▸ Exercise
Retype exactly the lines below, beginning with the first and ending with the line where "[useState] cells), its" appears.

-*-*-

(** * Agentic Test Case Generator: the client workflow of [frontend/src/App.jsx]

    A shallow embedding of the React component [App]: its state (the
    [useState] cells), its event handlers ([toggleRowExpansion],
    [parseRequirements], [generateTestCases], [exportToJira],
    [exportToFormat], [goNext], [goPrev]) and the parts of the rendered view
    that decide which handler a click reaches.  The backend (FastAPI routes
    and the ADK agents) is not part of the sources at hand; the Validation
    Gate of the specification is modelled from the specification's words in
    [Module ValidationGate]. *)

From Stdlib Require Import ZArith NArith String Ascii.
From stdpp Require Import base option list gmap.

Local Open Scope N_scope.

(** ** JavaScript strings

    A JS string is a sequence of UTF-16 code units. *)

Definition jsstring : Type := list N.

(** An ASCII literal as a JS string. *)
Definition js (s : string) : jsstring :=
  N_of_ascii <$> list_ascii_of_string s.

(** [WhiteSpace] and [LineTerminator] of ECMAScript, the code units that
    [String.prototype.trim] strips and that the regular expression class
    [\s] matches: TAB, LF, VT, FF, CR, SP, NBSP, the Unicode space
    separators (category Zs), LS, PS and ZWNBSP. *)
Definition is_white_space (c : N) : bool :=
  (9 <=? c) && (c <=? 13)
  || (c =? 32) || (c =? 160) || (c =? 5760)
  || (8192 <=? c) && (c <=? 8202)
  || (c =? 8232) || (c =? 8233) || (c =? 8239) || (c =? 8287)
  || (c =? 12288) || (c =? 65279).

Fixpoint drop_while {A} (p : A -> bool) (l : list A) : list A :=
  match l with
  | [] => []
  | x :: l' => if p x then drop_while p l' else l
  end.

(** [s.trim()] *)
Definition trim (s : jsstring) : jsstring :=
  reverse (drop_while is_white_space (reverse (drop_while is_white_space s))).

(** Truthiness of a string: only the empty string is falsy. *)
Definition truthy (s : jsstring) : bool :=
  match s with [] => false | _ :: _ => true end.

(** [s.split(sep)] for a one-unit separator. *)
Fixpoint split_on (sep : N) (s : jsstring) : list jsstring :=
  match s with
  | [] => [[]]
  | c :: s' =>
      if c =? sep then [] :: split_on sep s'
      else match split_on sep s' with
           | [] => [[c]]
           | w :: ws => (c :: w) :: ws
           end
  end.

(** [s.toUpperCase()], exact on strings of ASCII code units (the format
    names the export buttons pass are such strings). *)
Definition toUpperCase (s : jsstring) : jsstring :=
  (fun c => if (97 <=? c) && (c <=? 122) then c - 32 else c) <$> s.

(** ** Values read from JSON

    A property of an object parsed from JSON is absent ([undefined] when
    read), [null], or holds a value. *)

Inductive field (A : Type) : Type :=
| Undefined
| Null
| Val (a : A).
Arguments Undefined {A}.
Arguments Null {A}.
Arguments Val {A} a.

(** [x || d] for a string-valued property: [undefined], [null] and the empty
    string are falsy. *)
Definition or_else (x : field jsstring) (d : jsstring) : jsstring :=
  match x with
  | Val (c :: s) => c :: s
  | _ => d
  end.

(** [x || []] for an array-valued property: every array is truthy. *)
Definition or_empty {A} (x : field (list A)) : list A :=
  match x with
  | Val l => l
  | _ => []
  end.

(** A property spliced into a template literal: [`${x}`]. *)
Definition to_template (x : field jsstring) : jsstring :=
  match x with
  | Undefined => js "undefined"
  | Null => js "null"
  | Val s => s
  end.

(** [x || null] for a state string sent in a JSON payload: [None] is
    [null]. *)
Definition or_null (s : jsstring) : option jsstring :=
  if truthy s then Some s else None.

(** ** Data model (the objects the backend returns, [app/models.py]) *)

Record Requirement := {
  req_id : jsstring;
  req_text : jsstring
}.

Record TestStep := {
  step : field Z;
  action : field jsstring;
  expected : field jsstring;
  step_test_data : field jsstring
}.

Record TestCase := {
  tc_id : jsstring;
  title : field jsstring;
  description : field jsstring;
  priority : field jsstring;
  type : field jsstring;
  tc_status : field jsstring;
  preconditions : field jsstring;
  steps : field (list TestStep);
  expected_result : field jsstring;
  test_data : field jsstring;
  estimated_time : field jsstring;
  automation_status : field jsstring;
  component : field jsstring;
  tags : field (list jsstring)
}.

(** The file chosen in the upload input. *)
Record File := {
  file_name : jsstring;
  file_bytes : list N
}.

(** ** Component state: one field per [useState] cell *)

Record State := {
  file : option File;
  rawText : jsstring;
  requirements : list Requirement;
  activeTab : Z;
  appLink : jsstring;
  prototypeLink : jsstring;
  diagramLinks : jsstring;
  imageLinks : jsstring;
  templateName : jsstring;
  templateFormat : jsstring;
  testCases : list TestCase;
  jiraProject : jsstring;
  jiraIssueType : jsstring;
  status : jsstring;
  feedback : jsstring;
  reqFeedback : jsstring;
  expandedRows : gmap jsstring bool;
  isGenerating : bool;
  isParsing : bool;
  isExporting : bool;
  exportFormat : jsstring
}.

(** The state of the first render. *)
Definition initial : State := {|
  file := None;
  rawText := [];
  requirements := [];
  activeTab := 0%Z;
  appLink := [];
  prototypeLink := [];
  diagramLinks := [];
  imageLinks := [];
  templateName := js "default";
  templateFormat := js "table";
  testCases := [];
  jiraProject := [];
  jiraIssueType := js "Test";
  status := [];
  feedback := [];
  reqFeedback := [];
  expandedRows := ∅;
  isGenerating := false;
  isParsing := false;
  isExporting := false;
  exportFormat := js "csv"
|}.

(** *** State setters

    [setX v] replaces one cell and leaves the other cells alone;
    [setActiveTab] and [setExpandedRows] are called with an updater function
    of the previous value. *)

Definition setRawText (v : jsstring) (st : State) : State :=
  {| file := file st; rawText := v; requirements := requirements st;
     activeTab := activeTab st; appLink := appLink st;
     prototypeLink := prototypeLink st; diagramLinks := diagramLinks st;
     imageLinks := imageLinks st; templateName := templateName st;
     templateFormat := templateFormat st; testCases := testCases st;
     jiraProject := jiraProject st; jiraIssueType := jiraIssueType st;
     status := status st; feedback := feedback st;
     reqFeedback := reqFeedback st; expandedRows := expandedRows st;
     isGenerating := isGenerating st; isParsing := isParsing st;
     isExporting := isExporting st; exportFormat := exportFormat st |}.

Definition setRequirements (v : list Requirement) (st : State) : State :=
  {| file := file st; rawText := rawText st; requirements := v;
     activeTab := activeTab st; appLink := appLink st;
     prototypeLink := prototypeLink st; diagramLinks := diagramLinks st;
     imageLinks := imageLinks st; templateName := templateName st;
     templateFormat := templateFormat st; testCases := testCases st;
     jiraProject := jiraProject st; jiraIssueType := jiraIssueType st;
     status := status st; feedback := feedback st;
     reqFeedback := reqFeedback st; expandedRows := expandedRows st;
     isGenerating := isGenerating st; isParsing := isParsing st;
     isExporting := isExporting st; exportFormat := exportFormat st |}.

Definition setTestCases (v : list TestCase) (st : State) : State :=
  {| file := file st; rawText := rawText st; requirements := requirements st;
     activeTab := activeTab st; appLink := appLink st;
     prototypeLink := prototypeLink st; diagramLinks := diagramLinks st;
     imageLinks := imageLinks st; templateName := templateName st;
     templateFormat := templateFormat st; testCases := v;
     jiraProject := jiraProject st; jiraIssueType := jiraIssueType st;
     status := status st; feedback := feedback st;
     reqFeedback := reqFeedback st; expandedRows := expandedRows st;
     isGenerating := isGenerating st; isParsing := isParsing st;
     isExporting := isExporting st; exportFormat := exportFormat st |}.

-*-*-

▸ Response to this task
(** * Agentic Test Case Generator: the client workflow of [frontend/src/App.jsx]

    A shallow embedding of the React component [App]: its state (the
    [useState] cells), its event handlers ([toggleRowExpansion],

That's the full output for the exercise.